For a nice introduction and overview of bacteriophages check out Sharma's 2017 paper in Folio Microbiologica

Other reading that might be of interest:
And a short detour into HGT and plasmids...
  • With plasmids it becomes a cost/benefit tradeoff in transfer because when you acquire a plasmid you are acquiring a lot of junk on top of some potentially helpful genes IF positive selection targets them thereby outweighing the cost of having the plasmid.
  • So let's talk about mercury as an example...
    • When you have no mercury in the system there is no invasion by the plasmid.
    • When you select with mercury then you get an expansion of the bacteria that have the plasmid.

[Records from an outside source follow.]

(** The clock, what a fenced spawn is supplied with, and the order in which the map of
    sessions is gone through. *)
Record PtyEnv := mkPtyEnv {
  pe_now : N;
  pe_fresh : Uuid;
  pe_order : FenceMap → list EffectFenceRecord;
  pe_effect_id : Uuid;
  pe_tick : nat → Tick;
  pe_sessions : gmap N PtySession → list (N * PtySession);
}.

Definition pw_with_os (os : O) (w : PtyWorld) : PtyWorld :=
  mkPtyWorld os (pw_art w) (pw_events w) (pw_rows w) (pw_sessions w) (pw_live w) (pw_next_id w).
Definition pw_with_art (art : ArtWorld F) (w : PtyWorld) : PtyWorld :=
  mkPtyWorld (pw_os w) art (pw_events w) (pw_rows w) (pw_sessions w) (pw_live w) (pw_next_id w).
Definition pw_with_events (s : St) (w : PtyWorld) : PtyWorld :=
  mkPtyWorld (pw_os w) (pw_art w) s (pw_rows w) (pw_sessions w) (pw_live w) (pw_next_id w).
Definition pw_with_rows (rows : S) (w : PtyWorld) : PtyWorld :=
  mkPtyWorld (pw_os w) (pw_art w) (pw_events w) rows (pw_sessions w) (pw_live w) (pw_next_id w).
Definition pw_with_sessions (m : gmap N PtySession) (w : PtyWorld) : PtyWorld :=
  mkPtyWorld (pw_os w) (pw_art w) (pw_events w) (pw_rows w) m (pw_live w) (pw_next_id w).
Definition pw_with_live (m : gmap N LivePty) (w : PtyWorld) : PtyWorld :=
  mkPtyWorld (pw_os w) (pw_art w) (pw_events w) (pw_rows w) (pw_sessions w) m (pw_next_id w).

(** *** Durable rows; their errors are dropped *)

Definition persist (env : PtyEnv) (s : PtySession) (w : PtyWorld) : PtyWorld :=
  if stored then pw_with_rows (pss_save (record_of_session (pe_now env) s) (pw_rows w)).1 w else w.
(** The file of a session holds its store; the file of an empty one may be missing. *)
Definition file_holds (f : F) (sid : Uuid) (m : MemoryStore) : Prop :=
  wf_read f (memory_file root sid) = Ok (export_jsonl m) ∨
  m = [] ∧ ∃ e, wf_read f (memory_file root sid) = Err e ∧ io_not_found e = true.

Record memory_inv (stores : gmap Uuid MemoryStore) (w : MemoryRuntime F) : Prop := {
  mi_plain : plain (mr_files w);
  mi_ok sid : mem_ok (store_of sid stores);
  mi_loaded sid m : mr_sessions w !! sid = Some m → m = store_of sid stores;
  mi_files sid : file_holds (mr_files w) sid (store_of sid stores);
}.

Lemma load_holds f sid m : mem_ok m → file_holds f sid m → load_or_empty (Some root) sid f = Ok m.
Proof.
  intros Hok Hf. unfold load_or_empty.
  change (entries_path (Some root) sid) with (Some (memory_file root sid)). cbv iota beta.
  unfold read_to_string. destruct Hf as [->|[-> (e & -> & He)]]; cbn.
  - rewrite export_valid. by apply jsonl_reads_back.
  - by rewrite He.
Qed.

(** The store of a session, from memory or from its file. *)
Lemma session_store_inv stores w sid :
  memory_inv stores w →
  ∃ w', session_store (Some root) sid w = (w', Ok (store_of sid stores)) ∧ memory_inv stores w' ∧
    mr_files w' = mr_files w.
Proof.
  intros [Hp Hok Hl Hf]. unfold session_store. destruct (mr_sessions w !! sid) as [m|] eqn:Hm.
  - exists w. by rewrite (Hl _ _ Hm).
  - rewrite (load_holds _ _ (store_of sid stores)) by done. eexists. split; [done|]. split; [|done].
    split; cbn; [done|done| |done]. intros sid' m [[<- <-]|[_ Hm']]%lookup_insert_Some; [done|by apply Hl].
Qed.

Lemma with_session_memory_inv {R} stores w sid (f : MemoryStore → R) :
  memory_inv stores w →
  ∃ w', with_session_memory (Some root) sid f w = (w', Ok (f (store_of sid stores))) ∧ memory_inv stores w'.
Proof.
  intros Hw. destruct (session_store_inv _ _ sid Hw) as (w' & Hs & Hw' & _).
  exists w'. unfold with_session_memory, StateR.bind. by rewrite Hs.
Qed.

Lemma store_of_insert sid sid' m stores :
  store_of sid' (<[sid := m]> stores) = if decide (sid' = sid) then m else store_of sid' stores.
Proof.
  unfold store_of. case_decide as Heq; [subst|].
  - by rewrite lookup_insert_eq.
  - by rewrite lookup_insert_ne.
Qed.

Lemma persist_inv stores w sid m w' :
  plain (mr_files w) → mr_sessions w !! sid = Some m →
  (∀ sid', mem_ok (store_of sid' (<[sid := m]> stores))) →
  (∀ sid' m', mr_sessions w !! sid' = Some m' → m' = store_of sid' (<[sid := m]> stores)) →
  (∀ sid', sid' ≠ sid → file_holds (mr_files w) sid' (store_of sid' stores)) →
  persist_memory (Some root) sid m w = (w', Ok tt) → memory_inv (<[sid := m]> stores) w'.
Proof.
  intros Hp Hm Hok Hl Hf. unfold persist_memory.
  change (session_dir (Some root) sid) with (Some (memory_dir root sid)). cbv iota beta zeta.
  change (path_join (memory_dir root sid) ENTRIES_FILE) with (memory_file root sid).
  destruct (wf_create_dir_all _ _) as [f [[]|e]] eqn:Hd; [|done].
  destruct (wf_write _ _ _) as [f' [[]|e]] eqn:Hw; [|done]. intros [= <-].
  destruct (mf_dir _ _ _ Hd Hp) as [Hp1 Hsame]. destruct (mf_write _ _ _ _ Hw Hp1) as (Hp2 & Hread & Hsame2).
  split; cbn; [done|done|done|]. intros sid'. rewrite store_of_insert. case_decide as Heq.
  - subst sid'. by left.
  - unfold file_holds. rewrite Hsame2, Hsame by done. by apply Hf.
Qed.

Lemma with_session_memory_mut_inv {R} stores w sid (f : MemoryStore → MemoryStore * result MemoryStoreError R) w' r m' out :
  memory_inv stores w → f (store_of sid stores) = (m', out) → mem_ok m' →
  with_session_memory_mut (Some root) sid f w = (w', Ok r) → out = Ok r ∧ memory_inv (<[sid := m']> stores) w'.
Proof.
  intros Hw Hf Hok. destruct (session_store_inv _ _ sid Hw) as (w1 & Hs & [Hp1 Hok1 Hl1 Hf1] & _).
  unfold with_session_memory_mut, StateR.bind. rewrite Hs, Hf. unfold put_store, StateR.modify, StateR.lift. cbn -[persist_memory].
  destruct out as [out|e]; [|done].
  set (w2 := mkMemoryRuntime (<[sid:=m']> (mr_sessions w1)) (mr_files w1)).
  destruct (persist_memory _ _ _ w2) as [w3 [[]|e]] eqn:Hpersist; [|done]. intros [= <- <-]. split; [done|].
  apply (persist_inv stores w2 sid m'); subst w2; cbn; [done|apply lookup_insert_eq| | |by intros|done].
  - intros sid'. rewrite store_of_insert. by case_decide.
  - intros sid' m [[<- <-]|[Hne Hm]]%lookup_insert_Some; rewrite store_of_insert.
    + by rewrite decide_True.
    + rewrite decide_False by done. by apply Hl1.
Qed.

Local Ltac read_store Hw w1 E :=
  match goal with |- context [with_session_memory _ ?sid ?f ?w] =>
    destruct (with_session_memory_inv _ w sid f Hw) as (w1 & E & ?); rewrite E end.

Lemma memory_step_inv stores w op w' a :
  memory_inv stores w → memory_step root op w = (w', Ok a) →
  (spec_step op stores).2 = Ok a ∧ memory_inv (spec_step op stores).1 w'.
Proof.
  intros Hw. destruct op as [sid scope|sid id|sid id scope content p|sid scope|sid format|];
    cbn [memory_step]; unfold answered.
  - unfold session_memory_list. read_store Hw w1 E.
    by intros [= <- <-].
  - unfold session_memory_get. read_store Hw w1 E.
    by intros [= <- <-].
  - unfold session_memory_append. destruct (with_session_memory_mut _ _ _ w) as [w1 [e|e]] eqn:E; [|done]. intros [= <- <-].
    eapply with_session_memory_mut_inv in E as [Hout Hinv]; [|done|reflexivity|by apply append_memory_ok, Hw].
    cbn. by rewrite Hout.
  - unfold session_memory_clear. destruct (with_session_memory_mut _ _ _ w) as [w1 [n|e]] eqn:E; [|done]. intros [= <- <-].
    cbn. destruct (match scope with Some scope => _ | None => mem_clear (store_of sid stores) end) as [m' n'] eqn:Hc.
    eapply with_session_memory_mut_inv in E as [Hout Hinv]; [|done|by rewrite Hc|].
    + injection Hout as ->. done.
    + pose proof (mi_ok _ _ Hw sid) as Hm. destruct scope as [scope|]; [|injection Hc as <- _; apply mem_ok_nil].
      pose proof (clear_scope_ok (to_core_scope scope) _ Hm) as Hcl. by rewrite Hc in Hcl.
  - unfold session_memory_export. read_store Hw w1 E.
    by intros [= <- <-].
  - intros [= <- <-]. split; [done|]. destruct Hw as [Hp Hok _ Hf]. split; cbn; [done|done| |done].
    intros sid m. by rewrite lookup_empty.
Qed.

(** C36: As long as no request fails, the memory of every session is answered as if it
    were one store per session that is never lost, however lists, reads, appends,
    clearings and exports of the sessions alternate and however often the daemon
    restarts between them; sessions share nothing. *)
Theorem memory_survives_restarts ops f :
  plain f → (∀ sid, ∃ e, wf_read f (memory_file root sid) = Err e ∧ io_not_found e = true) →
  let '(w, answers) := memory_run root ops (mkMemoryRuntime ∅ f) in
  Forall (λ a, is_ok a = true) answers → answers = (spec_run ops ∅).2.
Proof.
  intros Hp Hmissing.
  assert (memory_inv ∅ (mkMemoryRuntime ∅ f)) as Hinv.
  { split; [done|intros sid; apply mem_ok_nil| |].
    - intros sid m. cbn. by rewrite lookup_empty.
    - intros sid. right. split; [done|apply Hmissing]. }
  revert Hinv. generalize (∅ : gmap Uuid MemoryStore) as stores, (mkMemoryRuntime ∅ f) as w.
  induction ops as [|op ops IH]; intros stores w Hinv; [done|]. cbn [memory_run spec_run].
  destruct (memory_step root op w) as [w1 a] eqn:Hstep.
  destruct (memory_run root ops w1) as [w2 answers] eqn:Hrun.
  intros [Ha Hall]%Forall_cons. destruct a as [a|e]; [|done].
  destruct (memory_step_inv _ _ _ _ _ Hinv Hstep) as [Hspec Hinv1].
  specialize (IH (spec_step op stores).1 w1 Hinv1). rewrite Hrun in IH. specialize (IH Hall).
  destruct (spec_step op stores) as [stores1 b]. cbn in *.
  destruct (spec_run ops stores1). cbn in *. congruence.
Qed.
End survives.

(** ** The block of memory keeps near its ceiling *)

Lemma context_body_bound body entries :
  (N.of_nat (String.length body) ≤ 7906)%N →
  (N.of_nat (String.length (context_body body entries)) ≤ 7948)%N.
Proof.
  assert (saturating_sub PROMPT_CONTEXT_MAX_CHARS
            (N.of_nat (String.length MEMORY_PROMPT_CONTEXT_HEADER) + 32) = 7906)%N as Hmax
    by (vm_compute; reflexivity).
  revert body. induction entries as [|e entries IH]; intros body Hb; cbn [context_body]; [lia|].
  destruct (is_empty (trim (mem_content e))); [by apply IH|]. rewrite Hmax. cbv zeta.
  set (chunk := context_chunk e). clearbody chunk.
  destruct (N.ltb_spec 7906 (N.of_nat (String.length body) + N.of_nat (String.length chunk))).
  - rewrite length_str_app.
    change (String.length (nl ++ _)) with 42. lia.
  - apply IH. rewrite length_str_app. lia.
Qed.

(** The block is never longer than its ceiling and the length of its last line. *)
Lemma context_block_bound entries block :
  format_prompt_context_block entries = Some block → (N.of_nat (String.length block) ≤ 8011)%N.
Proof.
  unfold format_prompt_context_block. pose proof (context_body_bound "" entries ltac:(cbn; lia)) as Hb.
  destruct (is_empty _); [done|]. intros Heq.
  assert (block = MEMORY_PROMPT_CONTEXT_HEADER ++ nl ++ context_body "" entries)%string as -> by congruence.
  rewrite !length_str_app. change (String.length nl) with 1.
  change (String.length MEMORY_PROMPT_CONTEXT_HEADER) with 62. lia.
Qed.

(** ** Concrete files *)

Section sample.
#[local] Existing Instances MemoryScope_countable bits_memory_json bits_memory_json_laws sample_fs sample_urls sample_codec sample_json.
#[local] Instance decimal_ids : UuidText := {| uuid_to_string := dec; uuid_parse_str := parse_u64 |}.

#[local] Instance bits_memory_text : MemoryJsonText.
Proof.
  split. intros e. cbn [memory_json bits_memory_json]. generalize (encode (entry_tuple e)) as p. intros p.
  rewrite utf8_valid_1 by done. induction p as [p IH|p IH|]; [..|done]; cbn [bits_of_pos];
    by rewrite utf8_valid_1.
Qed.

Lemma dec_no_slash u : Forall (λ a, a ≠ "/"%char) (String.list_ascii_of_string (dec u)).
Proof. apply dec_digits, (digit_cases (λ a, a ≠ "/"%char)). repeat constructor; done. Qed.

Lemma sample_dir u : memory_dir "/mem" u = ("/mem/" ++ dec u)%string.
Proof.
  unfold memory_dir, path_join, is_absolute. cbn [uuid_to_string decimal_ids].
  assert (starts_with (dec u) "/" = false) as ->; [|done].
  pose proof (dec_no_slash u) as Hd. pose proof (dec_not_empty u) as Hne.
  destruct (dec u) as [|a s]; [done|]. cbn in Hd. apply Forall_cons in Hd as [Ha _].
  change (starts_with (String a s) "/") with (if ascii_dec "/" a then String.prefix "" s else false).
  by destruct (ascii_dec "/" a) as [<-|].
Qed.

"Consistent with theoretical predictions, gene mobility via conjugation appeared to play a greater role in promoting plasmid stability under low-frequency pulses of Hg2+ selection. However, upon removal of Hg2+ selection, plasmids which had evolved under low-frequency pulse selective regimes declined over time. Our findings suggest that temporally variable selection environments, such as those created during antibiotic treatments, may help to explain the stability of mobile plasmid-encoded resistance." ~Stevenson et al., 2018
For more reading about plasmid stability in heterogenous environments check out this 2018 article from Harrison, Hall and Brockhurst.